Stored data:
(** Erasure is complete and honest.  When [clearAllUserData] resolves, no key that
    belongs to the user holds anything and device preferences are untouched; when it
    rejects, nothing has been removed, so the caller can retry. *)
Theorem erasure_complete (d : disk) :
  let (r, d') := clearAllUserData d in
  (r = Some tt ->
   (forall k, k ∈ [STORAGE_KEYS.PLAYER_DATA; STORAGE_KEYS.PLAYER_SAVED_AT;
                   STORAGE_KEYS.PENDING_ENCOUNTER; STORAGE_KEYS.WALK_SUMMARY;
                   STORAGE_KEYS.TRACKING_STATE; STORAGE_KEYS.CONFLICT_PENDING] ->
              contents d' k = None)
   /\ (forall k, k ∈ [STORAGE_KEYS.SETTINGS; STORAGE_KEYS.BATTERY_PROMPT_SHOWN;
                      STORAGE_KEYS.AUTO_RESOLVE_BELOW_RARE] -> contents d' k = contents d k))
  /\ (r = None -> same_contents d d').
Proof.
  unfold clearAllUserData, io_remove. set (ks := [_; _; _; _; _; _]).
  pose proof (multiRemove_ok ks d) as A. pose proof (multiRemove_err ks d) as B.
  destruct (multiRemove ks d) as [[] d']; cbn [fst snd] in *; split; intros; try discriminate.
  - split; intros k Hk; rewrite A by reflexivity.
    + rewrite decide_True by exact Hk. reflexivity.
    + rewrite decide_False; [reflexivity|]. intros Hin. unfold ks in Hin.
      in_cases Hk; in_cases Hin; discriminate.
  - intros k. apply B. reflexivity.
Qed.

(** *** The walk-summary log *)

(** The log holds exactly these entries. *)
Definition log_is (d : disk) (entries : list json) : Prop :=
  contents d STORAGE_KEYS.WALK_SUMMARY
  = match entries with [] => None | _ => Some (TJson (JArr entries)) end
  \/ contents d STORAGE_KEYS.WALK_SUMMARY = Some (TJson (JArr entries)).

Lemma loadWalkSummary_log d entries :
  log_is d entries -> forallb isValidWalkSummaryEntry entries = true ->
  loadWalkSummary d
  = (Some (from_option (fun _ => entries) [] (fst (getItem STORAGE_KEYS.WALK_SUMMARY d))),
     snd (getItem STORAGE_KEYS.WALK_SUMMARY d)).
Proof.
  intros L V. unfold loadWalkSummary, try_catch, bind at 1.
  destruct (getItem_cases STORAGE_KEYS.WALK_SUMMARY d) as [G _].
  destruct (getItem STORAGE_KEYS.WALK_SUMMARY d) as [o d1]. cbn [fst snd] in *.
  destruct G as [-> | ->]; [|reflexivity].
  destruct L as [L|L]; rewrite L; destruct entries as [|e l];
    unfold bind, json_parse, ret; try rewrite V; reflexivity.
Qed.

Lemma getItem_same k d : same_contents d (snd (getItem k d)).
Proof. intros k'. apply getItem_cases. Qed.

Lemma log_is_same d d' entries : same_contents d d' -> log_is d entries -> log_is d' entries.
Proof. intros S. unfold log_is. rewrite (S STORAGE_KEYS.WALK_SUMMARY). auto. Qed.

Lemma key_readable_item k d : key_readable k d = true <-> fst (getItem k d) <> None.
Proof.
  unfold getItem, bind, io_get, key_readable. destruct (multiGet [k] d) as [[vs|] d1]; cbn;
    split; congruence.
Qed.

Lemma loadWalkSummary_reads d entries :
  log_is d entries -> forallb isValidWalkSummaryEntry entries = true ->
  loadWalkSummary d
  = (Some (if key_readable STORAGE_KEYS.WALK_SUMMARY d then entries else []),
     snd (getItem STORAGE_KEYS.WALK_SUMMARY d)).
Proof.
  intros L V. rewrite (loadWalkSummary_log d entries L V). pose proof (key_readable_item STORAGE_KEYS.WALK_SUMMARY d) as K.
  destruct (fst (getItem _ d)), (key_readable _ d); try reflexivity; exfalso; intuition congruence.
Qed.

Lemma forallb_drop {A} (f : A -> bool) n l : forallb f l = true -> forallb f (drop n l) = true.
Proof.
  revert n. induction l as [|a l IH]; intros [|n] F; simpl in *; auto.
  apply andb_prop in F as [_ F]. apply IH, F.
Qed.

(** The log after an append, given whether its read and its write succeeded: a failed read
    counts as an empty log. *)
Definition relogged (log : list json) (a : json * (bool * bool)) : list json :=
  let '(e, (read, written)) := a in
  if written : bool then slice_last MAX_WALK_SUMMARY_ENTRIES ((if read : bool then log else []) ++ [e]) else log.

(** Whether the read and the write of an append succeed. *)
Definition append_outcome (e : json) (d : disk) : bool * bool :=
  (key_readable STORAGE_KEYS.WALK_SUMMARY d, default false (fst (append_record e d))).

Lemma append_record_log d entries e :
  log_is d entries -> forallb isValidWalkSummaryEntry entries = true ->
  fst (append_record e d) = Some (snd (append_outcome e d))
  /\ log_is (snd (append_record e d)) (relogged entries (e, append_outcome e d)).
Proof.
  intros L V. pose proof (loadWalkSummary_reads d entries L V) as E.
  pose proof (getItem_same STORAGE_KEYS.WALK_SUMMARY d) as S. unfold append_outcome, relogged.
  unfold append_record, try_catch, bind, append_task, bind. rewrite E.
  set (d1 := snd (getItem _ d)) in *. set (next := slice_last _ _).
  destruct (setItem_cases STORAGE_KEYS.WALK_SUMMARY (TJson (JArr next)) d1) as [[E2 C]|[E2 C]];
    destruct (setItem _ _ d1) as [r2 d2]; cbn [fst snd] in *; subst r2; (split; [reflexivity|]); cbn.
  - right. rewrite C, decide_True by reflexivity. reflexivity.
  - apply (log_is_same d); [|exact L]. intros k. rewrite C. apply S.
Qed.

Lemma drain_log d entries :
  log_is d entries -> forallb isValidWalkSummaryEntry entries = true ->
  let (r, d') := drainWalkSummary d in
  (key_readable STORAGE_KEYS.WALK_SUMMARY d = true /\ r = Some entries /\ log_is d' [])
  \/ (r = Some [] /\ log_is d' entries).
Proof.
  intros L V. pose proof (loadWalkSummary_reads d entries L V) as E.
  pose proof (getItem_same STORAGE_KEYS.WALK_SUMMARY d) as S.
  unfold drainWalkSummary, try_catch, drain_task, bind at 1. rewrite E.
  set (d1 := snd (getItem _ d)) in *.
  destruct (key_readable _ d); [|right; split; [reflexivity | exact (log_is_same _ _ _ S L)]].
  destruct entries as [|x l]; [right; split; [reflexivity | exact (log_is_same _ _ _ S L)]|].
  unfold bind.
  destruct (removeItem_cases STORAGE_KEYS.WALK_SUMMARY d1) as [[E2 C]|[E2 C]];
    destruct (removeItem _ d1) as [r2 d2]; cbn [fst snd] in *; subst r2; [left | right].
  - split; [reflexivity|]. split; [reflexivity|]. left. rewrite C, decide_True by reflexivity. reflexivity.
  - split; [reflexivity|]. apply (log_is_same d); [|exact L]. intros k. rewrite C. apply S.
Qed.

(** The walk log is lossless up to its cap.  With a readable log, an append that
    succeeds leaves the last 100 of the old entries and the new one, and an append
    that fails leaves the log as it was; a drain that returns entries returns all of
    them and leaves the log empty, and a drain that cannot clear the log returns
    nothing and leaves every entry for the next one. *)
Theorem walk_log_lossless (d : disk) (entries : list json) (e : WalkSummaryEntry) :
  log_is d entries -> forallb isValidWalkSummaryEntry entries = true ->
  fst (getItem STORAGE_KEYS.WALK_SUMMARY d) <> None ->
  (let (ok, d') := appendWalkSummaryEntry e d in
   (ok = Some true
    /\ log_is d' (slice_last MAX_WALK_SUMMARY_ENTRIES (entries ++ [enc_summary_entry e])))
   \/ (ok = Some false /\ log_is d' entries))
  /\ (let (r, d') := drainWalkSummary d in
      (r = Some entries /\ log_is d' [])
      \/ (r = Some [] /\ log_is d' entries)).
Proof.
  intros L V G%key_readable_item. split.
  - destruct (append_record_log d entries (enc_summary_entry e) L V) as [A B].
    unfold appendWalkSummaryEntry. unfold append_outcome, relogged in *. rewrite G in B. cbn [snd] in *.
    destruct (append_record _ d) as [[[]|] d']; cbn [fst snd default from_option id] in *; auto.
  - pose proof (drain_log d entries L V) as D. destruct (drainWalkSummary d). tauto.
Qed.

(** Text that does not parse is not cleared by [loadWalkSummary]. *)
Theorem unparsable_log_kept (d : disk) :
  contents d STORAGE_KEYS.WALK_SUMMARY = Some TBad ->
  let (r, d') := loadWalkSummary d in r = Some [] /\ same_contents d d'.
Proof.
  intros B. unfold loadWalkSummary, try_catch, bind at 1.
  destruct (getItem_cases STORAGE_KEYS.WALK_SUMMARY d) as [G S].
  destruct (getItem STORAGE_KEYS.WALK_SUMMARY d) as [o d1]. cbn [fst snd] in *.
  destruct G as [-> | ->]; [rewrite B|]; (split; [reflexivity | exact S]).
Qed.

End Laws.

(** ** An implementation of the interface *)

(** A map of stored values and a schedule of failures: each call consumes one entry,
    and fails if it is [true]. *)
Record Memory := mkMemory { mem : gmap string Text; faults : list bool }.

Definition next_fault (m : Memory) : bool * Memory :=
  match faults m with
  | [] => (false, m)
  | f :: fs => (f, mkMemory (mem m) fs)
  end.

#[export] Instance memory_storage : AsyncStorage := {|
  disk := Memory;
  contents m k := mem m !! k;
  multiSet kvs m :=
    let (f, m) := next_fault m in
    if f then (false, m)
    else (true, mkMemory (fold_left (fun x kv => <[fst kv := snd kv]> x) kvs (mem m)) (faults m));
  multiGet ks m :=
    let (f, m) := next_fault m in
    if f then (None, m) else (Some ((fun k => mem m !! k) <$> ks), m);
  multiRemove ks m :=
    let (f, m) := next_fault m in
    if f then (false, m)
    else (true, mkMemory (fold_left (fun x k => delete k x) ks (mem m)) (faults m))
|}.

Lemma fold_insert_lookup (kvs : list (string * Text)) (m : gmap string Text) k :
  fold_left (fun x kv => <[fst kv := snd kv]> x) kvs m !! k = written kvs k (m !! k).
Proof.
  unfold written. induction kvs as [|[k0 v0] kvs IH] using rev_ind; [reflexivity|].
  rewrite fold_left_app, rev_unit. simpl. destruct (decide (k0 = k)) as [->|N].
  - apply lookup_insert_eq.
  - rewrite lookup_insert_ne by exact N. exact IH.
Qed.

Lemma fold_delete_lookup (ks : list string) (m : gmap string Text) k :
  fold_left (fun x k => delete k x) ks m !! k = if decide (k ∈ ks) then None else m !! k.
Proof.
  revert m. induction ks as [|k0 ks IH]; intros m; cbn [fold_left].
  - rewrite decide_False by apply not_elem_of_nil. reflexivity.
  - rewrite IH. destruct (decide (k ∈ ks)) as [Hin|N].
    + rewrite decide_True by (apply elem_of_cons; auto). reflexivity.
    + destruct (decide (k0 = k)) as [->|N'].
      * rewrite decide_True by (apply elem_of_cons; auto). apply lookup_delete_eq.
      * rewrite decide_False by (rewrite elem_of_cons; intros [|]; congruence).
        apply lookup_delete_ne, N'.
Qed.

Lemma next_fault_mem m : mem (snd (next_fault m)) = mem m.
Proof. unfold next_fault. destruct (faults m); reflexivity. Qed.

#[export] Instance memory_laws : AsyncStorageLaws.
Proof.
  constructor; simpl.
  - intros kvs d k. pose proof (next_fault_mem d) as M. destruct (next_fault d) as [[] m];
      [discriminate|]. intros _. simpl in *. rewrite <- M. apply fold_insert_lookup.
  - intros kvs d k. pose proof (next_fault_mem d) as M. destruct (next_fault d) as [[] m];
      [|discriminate]. intros _. simpl in *. rewrite M. reflexivity.
  - intros ks d vs. pose proof (next_fault_mem d) as M. destruct (next_fault d) as [[] m];
      [discriminate|]. simpl in *. rewrite M. intros [= <-]. reflexivity.
  - intros ks d k. pose proof (next_fault_mem d) as M. destruct (next_fault d) as [[] m];
      simpl in *; rewrite M; reflexivity.
  - intros ks d k. pose proof (next_fault_mem d) as M. destruct (next_fault d) as [[] m];
      [discriminate|]. intros _. simpl in *. rewrite <- M. apply fold_delete_lookup.
  - intros ks d k. pose proof (next_fault_mem d) as M. destruct (next_fault d) as [[] m];
      [|discriminate]. intros _. simpl in *. rewrite M. reflexivity.
Qed.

Aim of the task >>
In the entries above, find each line that has the word "empty". Copy it.

Response below >>
    counts as an empty log. *)
    them and leaves the log empty, and a drain that cannot clear the log returns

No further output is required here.